(* ===== verification/Arena.v ===== *)
(** * Plan storage slots: [include/vita/runtime/execution/arena.hpp]

    A [SlotArena] hands out fixed-size slots; [AdmittedStorage] combines a slot with
    the admission credits that pay for it.  The bytes of a slot are written only by
    the holder of its lease and are not modelled; who holds which slot is. *)

From stdpp Require Import relations.
From S2P Require Import Prelude Time Admission.

Section arena.
(** The template arguments. *)
Context (Count : nat) (BytesPerSlot : Z).

(** [State::busy]. *)
Abbreviation ArenaState := (list bool).
Definition arena_new : ArenaState := replicate Count false.

(** The slot of the new lease. *)
Definition arena_acquire (s : ArenaState) (required : Z) : Result nat * ArenaState :=
  if BytesPerSlot <? required then (Err (error1 ErrorCode.capacity_exhausted), s) else
  match first_index negb s with
  | Some i => (Ok i, <[i:=true]> s)
  | None => (Err (error1 ErrorCode.capacity_exhausted), s)
  end.

Definition arena_reset (s : ArenaState) (slot : nat) : ArenaState := <[slot:=false]> s.

(** A live lease's bytes: the whole slot. *)
Definition slot_bytes (lease : option nat) : Z := match lease with Some _ => BytesPerSlot | None => 0 end.

(** [AdmittedStorage::acquire]; if the arena has no slot, the destructor of the
    reserved bundle gives the credits back. *)
Definition admitted_acquire (p : AdmissionState) (s : ArenaState) (q : AdmissionRequest) (required : Z)
    : Result (AdmissionBundle * nat) * (AdmissionState * ArenaState) :=
  if (adm_count (counts q) Resource.plan_bytes <? required) ||
     (wrap64 (Z.of_nat Count * BytesPerSlot) <? adm_capacity p Resource.plan_bytes)
  then (Err (error1 ErrorCode.invalid_argument), (p, s)) else
  match admission_acquire p q with
  | (Ok b, p) =>
      match arena_acquire s required with
      | (Ok slot, s) => (Ok (b, slot), (p, s))
      | (Err e, s) => (Err e, ((bundle_reset p b).2, s))
      | (UB, s) => (UB, (p, s))
      end
  | (Err e, p) => (Err e, (p, s))
  | (UB, p) => (UB, (p, s))
  end.

(** ** Leases *)

(** The arena and the slots of the leases that exist. *)
Inductive arena_step : relation (ArenaState * list nat) :=
  | arstep_acquire s ls n i s' : arena_acquire s n = (Ok i, s') -> arena_step (s, ls) (s', i :: ls)
  | arstep_reset s ls k i : ls !! k = Some i -> arena_step (s, ls) (arena_reset s i, delete k ls).

Definition arena_wf (x : ArenaState * list nat) : Prop :=
  length x.1 = Count /\ NoDup x.2 /\ forall i, (i < Count)%nat -> (x.1 !! i = Some true <-> i ∈ x.2).

Lemma NoDup_delete_lookup {A} (l : list A) k x y : NoDup l -> l !! k = Some x -> (y ∈ delete k l <-> y ∈ l /\ y <> x).
Proof.
  intros Hnd Hk. rewrite delete_take_drop. pose proof (take_drop_middle l k x Hk) as E. rewrite <- E in Hnd.
  assert (y ∈ l <-> y ∈ take k l \/ y = x \/ y ∈ drop (S k) l) as -> by (by rewrite <- E at 1; rewrite elem_of_app, elem_of_cons).
  apply list.NoDup_app in Hnd as (H1 & H2 & H3). apply list.NoDup_cons in H3 as [H3 H4].
  rewrite elem_of_app. split.
  - intros [Hy|Hy]; (split; [tauto|intros ->]); [|done]. by apply (H2 x Hy), elem_of_cons; left.
  - intros [[?|[?|?]] ?]; tauto.
Qed.

Lemma arena_step_wf x y : arena_wf x -> arena_step x y -> arena_wf y.
Proof.
  intros (Hl & Hnd & Hb) Hs. destruct Hs as [s ls n i s' E|s ls k i Hk]; cbn in *.
  - unfold arena_acquire in E. destruct (_ <? _); [done|]. destruct (first_index negb s) as [j|] eqn:Ej; [|done].
    injection E as -> <-. apply first_index_Some in Ej as [(b & Hbi & Hneg) _]. destruct b; [done|].
    assert (Hi : (i < Count)%nat) by (rewrite <- Hl; by eapply lookup_lt_Some).
    assert (Hnot : ~ i ∈ ls) by (intros Hin; apply Hb in Hin; [congruence|done]).
    split_and!; cbn; [by rewrite length_insert|by apply list.NoDup_cons|]. intros j Hj. rewrite elem_of_cons.
    destruct (decide (j = i)) as [->|Hne].
    + rewrite list_lookup_insert_eq by lia. split; [by left|done].
    + rewrite list_lookup_insert_ne by done. rewrite Hb by done. split; [by right|by intros [?|?]].
  - assert (Hdel : forall j, j ∈ delete k ls <-> j ∈ ls /\ j <> i) by (intros; by apply NoDup_delete_lookup).
    split_and!; cbn [fst snd]; [unfold arena_reset; by rewrite length_insert| |].
    + rewrite delete_take_drop. rewrite <- (take_drop_middle ls k i Hk) in Hnd.
      apply list.NoDup_app in Hnd as (H1 & H2 & H3). apply list.NoDup_cons in H3 as [H3 H4]. apply list.NoDup_app.
      split_and!; try done. intros z Hz Hz'. apply (H2 z Hz). by right.
    + intros j Hj. rewrite Hdel. unfold arena_reset. destruct (decide (j = i)) as [->|Hne].
      * rewrite list_lookup_insert_eq by lia. split; [done|by intros [_ ?]].
      * rewrite list_lookup_insert_ne by done. rewrite Hb by done. tauto.
Qed.

Lemma arena_steps_wf x y : arena_wf x -> rtc arena_step x y -> arena_wf y.
Proof. intros Hwf H. induction H; [done|]. eauto using arena_step_wf. Qed.

Lemma arena_new_wf : arena_wf (arena_new, []).
Proof.
  split_and!; cbn [fst snd]; [unfold arena_new; by rewrite length_replicate|by apply list.NoDup_nil|]. intros i Hi. unfold arena_new.
  rewrite lookup_replicate_2 by done. split; [done|intros H; by apply not_elem_of_nil in H].
Qed.
End arena.

(** ** Properties *)

(** Slots are exclusive: whatever sequence of acquisitions and releases, no two live
    leases have the same slot, a slot is marked busy exactly when a live lease has it,
    and acquisition fails for a size that fits only when every slot is leased. *)
Theorem arena_exclusive Count BytesPerSlot s ls n :
  rtc (arena_step BytesPerSlot) (arena_new Count, []) (s, ls) ->
  NoDup ls /\ (forall i, (i < Count)%nat -> (s !! i = Some true <-> i ∈ ls)) /\
  match arena_acquire BytesPerSlot s n with
  | (Ok i, s') => (i < Count)%nat /\ ~ (i ∈ ls)
  | (Err _, s') => s' = s /\ (n <= BytesPerSlot -> forall i, (i < Count)%nat -> i ∈ ls)
  | (UB, _) => False
  end.
Proof.
  intros Hr. destruct (arena_steps_wf Count BytesPerSlot _ _ (arena_new_wf Count) Hr) as (Hl & Hnd & Hb). cbn in *.
  split; [done|]. split; [done|]. unfold arena_acquire. destruct (Z.ltb_spec BytesPerSlot n); [split; [done|lia]|].
  destruct (first_index negb s) as [i|] eqn:Ei.
  - apply first_index_Some in Ei as [(b & Hbi & Hneg) _]. destruct b; [done|].
    assert (Hi : (i < Count)%nat) by (rewrite <- Hl; by eapply lookup_lt_Some). split; [done|]. intros Hin. apply Hb in Hin; [congruence|done].
  - split; [done|]. intros _ i Hi. apply Hb; [done|]. rewrite <- Hl in Hi. destruct (lookup_lt_is_Some_2 _ _ Hi) as [b Eb].
    apply first_index_None in Ei. pose proof (Forall_lookup_1 _ _ _ _ Ei Eb) as H'. by destruct b.
Qed.

Lemma arena_exclusive_witness :
  exists s, rtc (arena_step 64) (arena_new 2, []) (s, [1%nat; 0%nat]) /\ NoDup [1%nat; 0%nat] /\
    arena_acquire 64 s 10 = (Err (error1 ErrorCode.capacity_exhausted), s).
Proof.
  assert (H : rtc (arena_step 64) (arena_new 2, []) ([true; true], [1%nat; 0%nat])).
  { eapply rtc_l; [apply (arstep_acquire 64 (arena_new 2) [] 10 0 [true; false]); reflexivity|].
    eapply rtc_l; [apply (arstep_acquire 64 [true; false] [0%nat] 10 1 [true; true]); reflexivity|]. apply rtc_refl. }
  exists [true; true]. split; [exact H|]. split; [|reflexivity].
  exact (proj1 (arena_exclusive 2 64 [true; true] [1%nat; 0%nat] 10 H)).
Defined.

(** Admission of a plan is all or nothing: if the credits or the slot cannot be
    had, the credits in use and the slots are exactly what they were. *)
Theorem admitted_acquire_atomic Count BytesPerSlot p s q required :
  request_typed q -> request_typed (capacities p) -> length (counts (used p)) = resource_count ->
  (forall r, (r < resource_count)%nat -> 0 <= adm_count (counts (used p)) r <= adm_count (counts (capacities p)) r) ->
  match admitted_acquire Count BytesPerSlot p s q required with
  | (Ok (b, slot), (p', s')) => s !! slot = Some false /\ s' = <[slot:=true]> s /\ required <= BytesPerSlot /\
      forall r, adm_used p' r = adm_used p r + bundle_held b r
  | (Err _, (p', s')) => s' = s /\ forall r, adm_used p' r = adm_used p r
  | (UB, _) => False
  end.
Proof.
  intros Hq Hc Hu Hb. unfold admitted_acquire. test_goal E; [done|].
  pose proof (admission_acquire_spec p q Hq Hc Hu Hb) as H.
  destruct (admission_acquire p q) as [[b|e|] p']; [|destruct H as [-> _]; done|done].
  destruct H as (-> & Hfits & Hcap & _ & Hl & Hnew). unfold arena_acquire.
  assert (Hback : forall r, adm_used (bundle_reset p' (mkBundle true q)).2 r = adm_used p r).
  { intros r. unfold adm_used, bundle_reset. cbn [attached negb snd used counts held].
    destruct (Nat.ltb_spec r resource_count); [|done]. pose proof Hq as [Hql _].
    rewrite adm_count_zip_with, Hnew by lia. specialize (Hb r H). pose proof (adm_count_u64 _ r Hc H).
    rewrite wrap64_small; [lia|zlia]. }
  destruct (Z.ltb_spec BytesPerSlot required); [done|].
  destruct (first_index negb s) as [i|] eqn:Ei; [|done].
  apply first_index_Some in Ei as [(b & Hbi & Hneg) _]. destruct b; [done|]. split_and!; try done.
  intros r. unfold adm_used, bundle_held. destruct (Nat.ltb_spec r resource_count); [|done]. by apply Hnew.
Qed.

Lemma admitted_acquire_atomic_witness :
  let q := need request_empty Resource.plan_bytes 100 in
  exists b p', admitted_acquire 256 8192 (pool_new reference_capacities) (arena_new 256) q 100 =
      (Ok (b, 0%nat), (p', <[0%nat:=true]> (arena_new 256))) /\
    adm_used p' Resource.plan_bytes = adm_used (pool_new reference_capacities) Resource.plan_bytes + bundle_held b Resource.plan_bytes.
Proof.
  intros q. pose proof (admitted_acquire_atomic 256 8192 (pool_new reference_capacities) (arena_new 256) q 100) as H.
  assert (Hq : forall x, x ∈ [q; reference_capacities] -> request_typed x).
  { intros x [->|Hx%list_elem_of_singleton]%elem_of_cons; [|subst x]; (split; [reflexivity|]);
      repeat (apply List.Forall_cons; [vm_compute; split; congruence|]); apply List.Forall_nil. }
  specialize (H (Hq q ltac:(by left)) (Hq reference_capacities ltac:(by right; left)) eq_refl).
  assert (Hb : forall r, (r < resource_count)%nat -> 0 <= adm_count (counts (used (pool_new reference_capacities))) r
             <= adm_count (counts (capacities (pool_new reference_capacities))) r).
  { intros r Hr. do 14 (destruct r as [|r]; [vm_compute; split; congruence|]). unfold resource_count, Resource.count in Hr. lia. }
  specialize (H Hb).
  destruct (admitted_acquire 256 8192 (pool_new reference_capacities) (arena_new 256) q 100)
    as [[[b slot]| |] [p' s']] eqn:E; try (vm_compute in E; discriminate E).
  assert (slot = 0%nat) as -> by (vm_compute in E; congruence).
  destruct H as (_ & -> & _ & H). exists b, p'. split; [reflexivity|apply H].
Defined.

About this task – Go over the records above line by line and count those holding the word "right". Reply only with the number.

Solution to the exercise – 3